PROBLEM TO SOLVE. The data must be transcribed exactly, with no line missing.

TASK INPUT.
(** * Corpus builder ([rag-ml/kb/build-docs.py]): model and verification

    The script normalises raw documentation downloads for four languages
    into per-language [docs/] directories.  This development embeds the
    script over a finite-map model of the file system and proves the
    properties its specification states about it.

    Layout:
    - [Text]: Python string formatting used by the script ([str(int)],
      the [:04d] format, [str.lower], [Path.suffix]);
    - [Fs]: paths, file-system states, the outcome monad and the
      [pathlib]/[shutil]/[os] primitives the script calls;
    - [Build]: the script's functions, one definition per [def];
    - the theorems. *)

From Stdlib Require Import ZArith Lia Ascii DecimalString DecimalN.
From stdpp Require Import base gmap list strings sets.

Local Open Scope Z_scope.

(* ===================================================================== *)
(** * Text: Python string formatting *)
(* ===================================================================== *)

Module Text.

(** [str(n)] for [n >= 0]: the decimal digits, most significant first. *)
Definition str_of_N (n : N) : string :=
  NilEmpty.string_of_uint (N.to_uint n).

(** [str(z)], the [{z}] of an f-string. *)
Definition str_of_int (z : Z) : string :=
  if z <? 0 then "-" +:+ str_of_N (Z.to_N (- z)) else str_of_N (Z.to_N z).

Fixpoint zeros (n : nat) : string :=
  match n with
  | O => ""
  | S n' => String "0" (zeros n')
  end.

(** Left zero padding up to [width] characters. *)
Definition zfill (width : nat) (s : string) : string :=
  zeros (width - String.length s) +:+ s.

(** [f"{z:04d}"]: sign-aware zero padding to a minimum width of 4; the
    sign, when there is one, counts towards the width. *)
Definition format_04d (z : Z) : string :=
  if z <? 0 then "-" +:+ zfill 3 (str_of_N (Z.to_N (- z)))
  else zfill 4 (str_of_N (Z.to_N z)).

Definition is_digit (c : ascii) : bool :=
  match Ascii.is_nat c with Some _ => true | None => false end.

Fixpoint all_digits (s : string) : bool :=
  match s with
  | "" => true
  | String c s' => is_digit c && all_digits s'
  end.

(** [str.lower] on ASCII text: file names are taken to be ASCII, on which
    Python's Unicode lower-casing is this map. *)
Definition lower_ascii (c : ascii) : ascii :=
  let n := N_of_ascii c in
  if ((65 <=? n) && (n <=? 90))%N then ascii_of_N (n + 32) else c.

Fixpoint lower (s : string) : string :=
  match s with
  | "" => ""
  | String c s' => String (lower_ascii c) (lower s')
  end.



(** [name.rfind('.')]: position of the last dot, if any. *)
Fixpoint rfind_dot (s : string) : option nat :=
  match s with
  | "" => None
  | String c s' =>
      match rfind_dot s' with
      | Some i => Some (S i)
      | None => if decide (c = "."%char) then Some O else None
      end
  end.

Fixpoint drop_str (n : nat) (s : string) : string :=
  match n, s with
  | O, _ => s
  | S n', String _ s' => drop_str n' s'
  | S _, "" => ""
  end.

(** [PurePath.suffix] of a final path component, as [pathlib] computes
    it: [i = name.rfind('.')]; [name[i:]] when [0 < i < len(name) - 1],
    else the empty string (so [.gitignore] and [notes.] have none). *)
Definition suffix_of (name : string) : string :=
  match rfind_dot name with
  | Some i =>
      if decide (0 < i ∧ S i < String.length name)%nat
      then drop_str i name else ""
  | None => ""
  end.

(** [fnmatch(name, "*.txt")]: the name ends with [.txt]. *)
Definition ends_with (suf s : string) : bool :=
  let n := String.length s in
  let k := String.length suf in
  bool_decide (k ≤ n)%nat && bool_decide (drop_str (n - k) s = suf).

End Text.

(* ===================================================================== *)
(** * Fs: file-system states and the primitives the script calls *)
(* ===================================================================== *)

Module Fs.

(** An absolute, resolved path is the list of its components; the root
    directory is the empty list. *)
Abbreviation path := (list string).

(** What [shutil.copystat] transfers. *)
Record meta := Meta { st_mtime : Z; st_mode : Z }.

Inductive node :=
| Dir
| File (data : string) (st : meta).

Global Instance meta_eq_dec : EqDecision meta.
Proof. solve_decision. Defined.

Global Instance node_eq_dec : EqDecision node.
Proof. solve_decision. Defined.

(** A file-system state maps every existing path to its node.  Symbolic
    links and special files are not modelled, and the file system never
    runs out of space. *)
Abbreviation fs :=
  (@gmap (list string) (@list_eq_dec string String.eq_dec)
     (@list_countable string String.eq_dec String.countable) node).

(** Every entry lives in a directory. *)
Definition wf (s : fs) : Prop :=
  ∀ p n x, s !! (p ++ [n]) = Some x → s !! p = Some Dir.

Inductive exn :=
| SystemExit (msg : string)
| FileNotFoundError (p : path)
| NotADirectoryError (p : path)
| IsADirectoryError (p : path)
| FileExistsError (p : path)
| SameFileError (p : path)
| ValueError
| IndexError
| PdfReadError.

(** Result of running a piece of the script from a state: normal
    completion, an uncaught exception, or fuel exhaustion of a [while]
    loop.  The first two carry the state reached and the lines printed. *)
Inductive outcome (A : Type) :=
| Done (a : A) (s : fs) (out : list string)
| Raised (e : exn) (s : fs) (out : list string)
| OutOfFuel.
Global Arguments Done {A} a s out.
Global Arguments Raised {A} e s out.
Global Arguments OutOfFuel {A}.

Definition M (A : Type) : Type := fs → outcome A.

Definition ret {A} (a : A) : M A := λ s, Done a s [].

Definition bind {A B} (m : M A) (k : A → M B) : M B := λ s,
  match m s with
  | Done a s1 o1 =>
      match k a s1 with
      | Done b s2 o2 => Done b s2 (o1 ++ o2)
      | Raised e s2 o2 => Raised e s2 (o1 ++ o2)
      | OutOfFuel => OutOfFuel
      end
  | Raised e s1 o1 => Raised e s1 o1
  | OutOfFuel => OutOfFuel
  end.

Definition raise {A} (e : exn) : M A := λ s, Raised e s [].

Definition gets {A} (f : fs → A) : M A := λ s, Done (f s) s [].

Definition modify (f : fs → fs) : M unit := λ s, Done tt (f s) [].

TASK ANSWER.
(** * Corpus builder ([rag-ml/kb/build-docs.py]): model and verification

    The script normalises raw documentation downloads for four languages
    into per-language [docs/] directories.  This development embeds the
    script over a finite-map model of the file system and proves the
    properties its specification states about it.

    Layout:
    - [Text]: Python string formatting used by the script ([str(int)],
      the [:04d] format, [str.lower], [Path.suffix]);
    - [Fs]: paths, file-system states, the outcome monad and the
      [pathlib]/[shutil]/[os] primitives the script calls;
    - [Build]: the script's functions, one definition per [def];
    - the theorems. *)

From Stdlib Require Import ZArith Lia Ascii DecimalString DecimalN.
From stdpp Require Import base gmap list strings sets.

Local Open Scope Z_scope.

(* ===================================================================== *)
(** * Text: Python string formatting *)
(* ===================================================================== *)

Module Text.

(** [str(n)] for [n >= 0]: the decimal digits, most significant first. *)
Definition str_of_N (n : N) : string :=
  NilEmpty.string_of_uint (N.to_uint n).

(** [str(z)], the [{z}] of an f-string. *)
Definition str_of_int (z : Z) : string :=
  if z <? 0 then "-" +:+ str_of_N (Z.to_N (- z)) else str_of_N (Z.to_N z).

Fixpoint zeros (n : nat) : string :=
  match n with
  | O => ""
  | S n' => String "0" (zeros n')
  end.

(** Left zero padding up to [width] characters. *)
Definition zfill (width : nat) (s : string) : string :=
  zeros (width - String.length s) +:+ s.

(** [f"{z:04d}"]: sign-aware zero padding to a minimum width of 4; the
    sign, when there is one, counts towards the width. *)
Definition format_04d (z : Z) : string :=
  if z <? 0 then "-" +:+ zfill 3 (str_of_N (Z.to_N (- z)))
  else zfill 4 (str_of_N (Z.to_N z)).

Definition is_digit (c : ascii) : bool :=
  match Ascii.is_nat c with Some _ => true | None => false end.

Fixpoint all_digits (s : string) : bool :=
  match s with
  | "" => true
  | String c s' => is_digit c && all_digits s'
  end.

(** [str.lower] on ASCII text: file names are taken to be ASCII, on which
    Python's Unicode lower-casing is this map. *)
Definition lower_ascii (c : ascii) : ascii :=
  let n := N_of_ascii c in
  if ((65 <=? n) && (n <=? 90))%N then ascii_of_N (n + 32) else c.

Fixpoint lower (s : string) : string :=
  match s with
  | "" => ""
  | String c s' => String (lower_ascii c) (lower s')
  end.



(** [name.rfind('.')]: position of the last dot, if any. *)
Fixpoint rfind_dot (s : string) : option nat :=
  match s with
  | "" => None
  | String c s' =>
      match rfind_dot s' with
      | Some i => Some (S i)
      | None => if decide (c = "."%char) then Some O else None
      end
  end.

Fixpoint drop_str (n : nat) (s : string) : string :=
  match n, s with
  | O, _ => s
  | S n', String _ s' => drop_str n' s'
  | S _, "" => ""
  end.

(** [PurePath.suffix] of a final path component, as [pathlib] computes
    it: [i = name.rfind('.')]; [name[i:]] when [0 < i < len(name) - 1],
    else the empty string (so [.gitignore] and [notes.] have none). *)
Definition suffix_of (name : string) : string :=
  match rfind_dot name with
  | Some i =>
      if decide (0 < i ∧ S i < String.length name)%nat
      then drop_str i name else ""
  | None => ""
  end.

(** [fnmatch(name, "*.txt")]: the name ends with [.txt]. *)
Definition ends_with (suf s : string) : bool :=
  let n := String.length s in
  let k := String.length suf in
  bool_decide (k ≤ n)%nat && bool_decide (drop_str (n - k) s = suf).

End Text.

(* ===================================================================== *)
(** * Fs: file-system states and the primitives the script calls *)
(* ===================================================================== *)

Module Fs.

(** An absolute, resolved path is the list of its components; the root
    directory is the empty list. *)
Abbreviation path := (list string).

(** What [shutil.copystat] transfers. *)
Record meta := Meta { st_mtime : Z; st_mode : Z }.

Inductive node :=
| Dir
| File (data : string) (st : meta).

Global Instance meta_eq_dec : EqDecision meta.
Proof. solve_decision. Defined.

Global Instance node_eq_dec : EqDecision node.
Proof. solve_decision. Defined.

(** A file-system state maps every existing path to its node.  Symbolic
    links and special files are not modelled, and the file system never
    runs out of space. *)
Abbreviation fs :=
  (@gmap (list string) (@list_eq_dec string String.eq_dec)
     (@list_countable string String.eq_dec String.countable) node).

(** Every entry lives in a directory. *)
Definition wf (s : fs) : Prop :=
  ∀ p n x, s !! (p ++ [n]) = Some x → s !! p = Some Dir.

Inductive exn :=
| SystemExit (msg : string)
| FileNotFoundError (p : path)
| NotADirectoryError (p : path)
| IsADirectoryError (p : path)
| FileExistsError (p : path)
| SameFileError (p : path)
| ValueError
| IndexError
| PdfReadError.

(** Result of running a piece of the script from a state: normal
    completion, an uncaught exception, or fuel exhaustion of a [while]
    loop.  The first two carry the state reached and the lines printed. *)
Inductive outcome (A : Type) :=
| Done (a : A) (s : fs) (out : list string)
| Raised (e : exn) (s : fs) (out : list string)
| OutOfFuel.
Global Arguments Done {A} a s out.
Global Arguments Raised {A} e s out.
Global Arguments OutOfFuel {A}.

Definition M (A : Type) : Type := fs → outcome A.

Definition ret {A} (a : A) : M A := λ s, Done a s [].

Definition bind {A B} (m : M A) (k : A → M B) : M B := λ s,
  match m s with
  | Done a s1 o1 =>
      match k a s1 with
      | Done b s2 o2 => Done b s2 (o1 ++ o2)
      | Raised e s2 o2 => Raised e s2 (o1 ++ o2)
      | OutOfFuel => OutOfFuel
      end
  | Raised e s1 o1 => Raised e s1 o1
  | OutOfFuel => OutOfFuel
  end.

Definition raise {A} (e : exn) : M A := λ s, Raised e s [].

Definition gets {A} (f : fs → A) : M A := λ s, Done (f s) s [].

Definition modify (f : fs → fs) : M unit := λ s, Done tt (f s) [].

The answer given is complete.